* **Task statement**:
Please print all of the records that follow with nothing altered.
BEGIN Dataset records
Definition ACKNOWLEDGEMENT : str :=
  u8 "好的，请稍等，我正在分析您的需求并生成代码。".

Record Locals := mkLocals {
  messages : list Message;
  result : option str;
  generated_files : list pyval;
  all_outputs : list OutputEvent;
  step_counter : nat
}.

(** [run_code], lines 34-42. *)
Definition run_code (lang code libraries : pyval) : M str :=
  with_session (mkSessionArgs lang (Some false) (Some true))
    (result <- on_machine (session_run code libraries) ;;
     ret (or_advisory result)).

Definition st_info (text : str) : M unit :=
  fun w =>
    (Ret tt,
     mkWorld (machine w) (requests w) (notices w ++ [Info text])
       (rendered w) (logged w)).

Definition st_warning (text : str) : M unit :=
  fun w =>
    (Ret tt,
     mkWorld (machine w) (requests w) (notices w ++ [Warning text])
       (rendered w) (logged w)).

(** Modelled from the spec: the [logger] module that [app.py] imports is
    not among the sources, and the specification does not mention it.
    Its functions [log_model_request], [log_model_response] and
    [log_tool_result] are taken to record what they are handed and to
    return. *)
Definition write_log (entry : LogEntry) : M unit :=
  fun w =>
    (Ret tt,
     mkWorld (machine w) (requests w) (notices w) (rendered w)
       (logged w ++ [entry])).

(** The suffix test of [update_results], line 250. *)
Definition is_image (file : str) : bool :=
  existsb (endswith (lower file))
    [u8 ".png"; u8 ".jpg"; u8 ".jpeg"; u8 ".svg"; u8 ".gif"].

(** One pass of [for file_idx, file in enumerate(output["content"])],
    lines 247-252. *)
Definition draw_file (file : pyval) : M unit :=
  match file with
  | PyStr name => if is_image name then consult (st_image name) else ret tt
  | other => raise (AttributeError other "lower")
  end.

(** The branch of [update_results] for one entry of [all_outputs],
    lines 227-252.  [st.markdown], [st.text_area], [st.info],
    [st.success] and [st.subheader] are handed text and only draw. *)
Definition draw (event : OutputEvent) : M unit :=
  match event with
  | OutCode lang code => of_outcome (st_code code lang)
  | OutFiles files => for_each (fun file _ => draw_file file) files tt
  | _ => ret tt
  end.

Definition clear_page : M unit :=
  fun w =>
    (Ret tt, mkWorld (machine w) (requests w) (notices w) [] (logged w)).

Definition shown (event : OutputEvent) : M unit :=
  fun w =>
    (Ret tt,
     mkWorld (machine w) (requests w) (notices w) (rendered w ++ [event])
       (logged w)).

(** [update_results()], lines 212-252, redraws the page from
    [all_outputs]: the placeholder is emptied and the entries are drawn
    in order, up to the first one whose drawing raises.  Of the page,
    the entries drawn in full are kept. *)
Definition update_results (l : Locals) : M unit :=
  clear_page ;;;
  for_each (fun event _ => draw event ;;; shown event) (all_outputs l) tt.

(** [all_outputs.append(event)] *)
Definition emit (event : OutputEvent) (l : Locals) : Locals :=
  mkLocals (messages l) (result l) (generated_files l)
    (all_outputs l ++ [event]) (step_counter l).

Definition set_result (r : str) (l : Locals) : Locals :=
  mkLocals (messages l) (Some r) (generated_files l) (all_outputs l)
    (step_counter l).

(** The body of the [try] that builds the preview text, lines 173-182,
    after [pd.read_excel]. *)
Definition excel_info (excel_filename : str) (df : DataFrame) : outcome str :=
  let preview_rows := Nat.min 5 (df_len df) in
  let excel_preview := df_head_to_string df preview_rows in
  match str_join (u8 ", ") (df_columns df) with
  | Raise e => Raise e
  | Ret joined =>
    let columns_info := u8 "列名: " ++ joined in
    let dtypes_info := u8 "数据类型:" ++ nl ++ df_dtypes_to_string df in
    Ret (nl ++ nl ++ u8 "Excel文件预览信息:" ++ nl
           ++ u8 "文件名: " ++ excel_filename ++ nl
           ++ u8 "总行数: " ++ str_of_nat (df_len df) ++ nl
           ++ u8 "总列数: " ++ str_of_nat (df_shape1 df) ++ nl
           ++ columns_info ++ nl ++ nl
           ++ u8 "前" ++ str_of_nat preview_rows ++ u8 "行数据预览:" ++ nl
           ++ excel_preview ++ nl ++ nl ++ dtypes_info)
  end.

(** Everything before the loop, lines 144-203. *)
Definition prepare (user_input : str) (excel_file_path : option str)
  : M Locals :=
  let messages :=
    [RoleContent "system" SYSTEM_PROMPT;
     RoleContent "user" user_input;
     RoleContent "assistant" ACKNOWLEDGEMENT] in
  messages1 <-
    match excel_file_path with
    | Some (c :: p) =>
      let excel_file_path := c :: p in
      let sandbox_dir := u8 "/sandbox/" in
      let excel_filename := basename excel_file_path in
      let sandbox_excel_path := path_join sandbox_dir excel_filename in
      copy_result <-
        copy_file_to_sandbox (PyStr excel_file_path) (PyStr sandbox_dir) ;;
      st_info copy_result ;;;
      try_except
        (df <- consult (read_excel excel_file_path) ;;
         info <- of_outcome (excel_info excel_filename df) ;;
         ret (append_to_first (staged_note sandbox_excel_path ++ info)
                messages))
        (fun e =>
           st_warning (u8 "无法提取Excel预览: " ++ exn_text e) ;;;
           ret (append_to_first (staged_note sandbox_excel_path) messages))
    | _ => ret messages
    end ;;
  ret (mkLocals messages1 None [] [] 1).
END Dataset records
* **Expected answer**:
Definition ACKNOWLEDGEMENT : str :=
  u8 "好的，请稍等，我正在分析您的需求并生成代码。".

Record Locals := mkLocals {
  messages : list Message;
  result : option str;
  generated_files : list pyval;
  all_outputs : list OutputEvent;
  step_counter : nat
}.

(** [run_code], lines 34-42. *)
Definition run_code (lang code libraries : pyval) : M str :=
  with_session (mkSessionArgs lang (Some false) (Some true))
    (result <- on_machine (session_run code libraries) ;;
     ret (or_advisory result)).

Definition st_info (text : str) : M unit :=
  fun w =>
    (Ret tt,
     mkWorld (machine w) (requests w) (notices w ++ [Info text])
       (rendered w) (logged w)).

Definition st_warning (text : str) : M unit :=
  fun w =>
    (Ret tt,
     mkWorld (machine w) (requests w) (notices w ++ [Warning text])
       (rendered w) (logged w)).

(** Modelled from the spec: the [logger] module that [app.py] imports is
    not among the sources, and the specification does not mention it.
    Its functions [log_model_request], [log_model_response] and
    [log_tool_result] are taken to record what they are handed and to
    return. *)
Definition write_log (entry : LogEntry) : M unit :=
  fun w =>
    (Ret tt,
     mkWorld (machine w) (requests w) (notices w) (rendered w)
       (logged w ++ [entry])).

(** The suffix test of [update_results], line 250. *)
Definition is_image (file : str) : bool :=
  existsb (endswith (lower file))
    [u8 ".png"; u8 ".jpg"; u8 ".jpeg"; u8 ".svg"; u8 ".gif"].

(** One pass of [for file_idx, file in enumerate(output["content"])],
    lines 247-252. *)
Definition draw_file (file : pyval) : M unit :=
  match file with
  | PyStr name => if is_image name then consult (st_image name) else ret tt
  | other => raise (AttributeError other "lower")
  end.

(** The branch of [update_results] for one entry of [all_outputs],
    lines 227-252.  [st.markdown], [st.text_area], [st.info],
    [st.success] and [st.subheader] are handed text and only draw. *)
Definition draw (event : OutputEvent) : M unit :=
  match event with
  | OutCode lang code => of_outcome (st_code code lang)
  | OutFiles files => for_each (fun file _ => draw_file file) files tt
  | _ => ret tt
  end.

Definition clear_page : M unit :=
  fun w =>
    (Ret tt, mkWorld (machine w) (requests w) (notices w) [] (logged w)).

Definition shown (event : OutputEvent) : M unit :=
  fun w =>
    (Ret tt,
     mkWorld (machine w) (requests w) (notices w) (rendered w ++ [event])
       (logged w)).

(** [update_results()], lines 212-252, redraws the page from
    [all_outputs]: the placeholder is emptied and the entries are drawn
    in order, up to the first one whose drawing raises.  Of the page,
    the entries drawn in full are kept. *)
Definition update_results (l : Locals) : M unit :=
  clear_page ;;;
  for_each (fun event _ => draw event ;;; shown event) (all_outputs l) tt.

(** [all_outputs.append(event)] *)
Definition emit (event : OutputEvent) (l : Locals) : Locals :=
  mkLocals (messages l) (result l) (generated_files l)
    (all_outputs l ++ [event]) (step_counter l).

Definition set_result (r : str) (l : Locals) : Locals :=
  mkLocals (messages l) (Some r) (generated_files l) (all_outputs l)
    (step_counter l).

(** The body of the [try] that builds the preview text, lines 173-182,
    after [pd.read_excel]. *)
Definition excel_info (excel_filename : str) (df : DataFrame) : outcome str :=
  let preview_rows := Nat.min 5 (df_len df) in
  let excel_preview := df_head_to_string df preview_rows in
  match str_join (u8 ", ") (df_columns df) with
  | Raise e => Raise e
  | Ret joined =>
    let columns_info := u8 "列名: " ++ joined in
    let dtypes_info := u8 "数据类型:" ++ nl ++ df_dtypes_to_string df in
    Ret (nl ++ nl ++ u8 "Excel文件预览信息:" ++ nl
           ++ u8 "文件名: " ++ excel_filename ++ nl
           ++ u8 "总行数: " ++ str_of_nat (df_len df) ++ nl
           ++ u8 "总列数: " ++ str_of_nat (df_shape1 df) ++ nl
           ++ columns_info ++ nl ++ nl
           ++ u8 "前" ++ str_of_nat preview_rows ++ u8 "行数据预览:" ++ nl
           ++ excel_preview ++ nl ++ nl ++ dtypes_info)
  end.

(** Everything before the loop, lines 144-203. *)
Definition prepare (user_input : str) (excel_file_path : option str)
  : M Locals :=
  let messages :=
    [RoleContent "system" SYSTEM_PROMPT;
     RoleContent "user" user_input;
     RoleContent "assistant" ACKNOWLEDGEMENT] in
  messages1 <-
    match excel_file_path with
    | Some (c :: p) =>
      let excel_file_path := c :: p in
      let sandbox_dir := u8 "/sandbox/" in
      let excel_filename := basename excel_file_path in
      let sandbox_excel_path := path_join sandbox_dir excel_filename in
      copy_result <-
        copy_file_to_sandbox (PyStr excel_file_path) (PyStr sandbox_dir) ;;
      st_info copy_result ;;;
      try_except
        (df <- consult (read_excel excel_file_path) ;;
         info <- of_outcome (excel_info excel_filename df) ;;
         ret (append_to_first (staged_note sandbox_excel_path ++ info)
                messages))
        (fun e =>
           st_warning (u8 "无法提取Excel预览: " ++ exn_text e) ;;;
           ret (append_to_first (staged_note sandbox_excel_path) messages))
    | _ => ret messages
    end ;;
  ret (mkLocals messages1 None [] [] 1).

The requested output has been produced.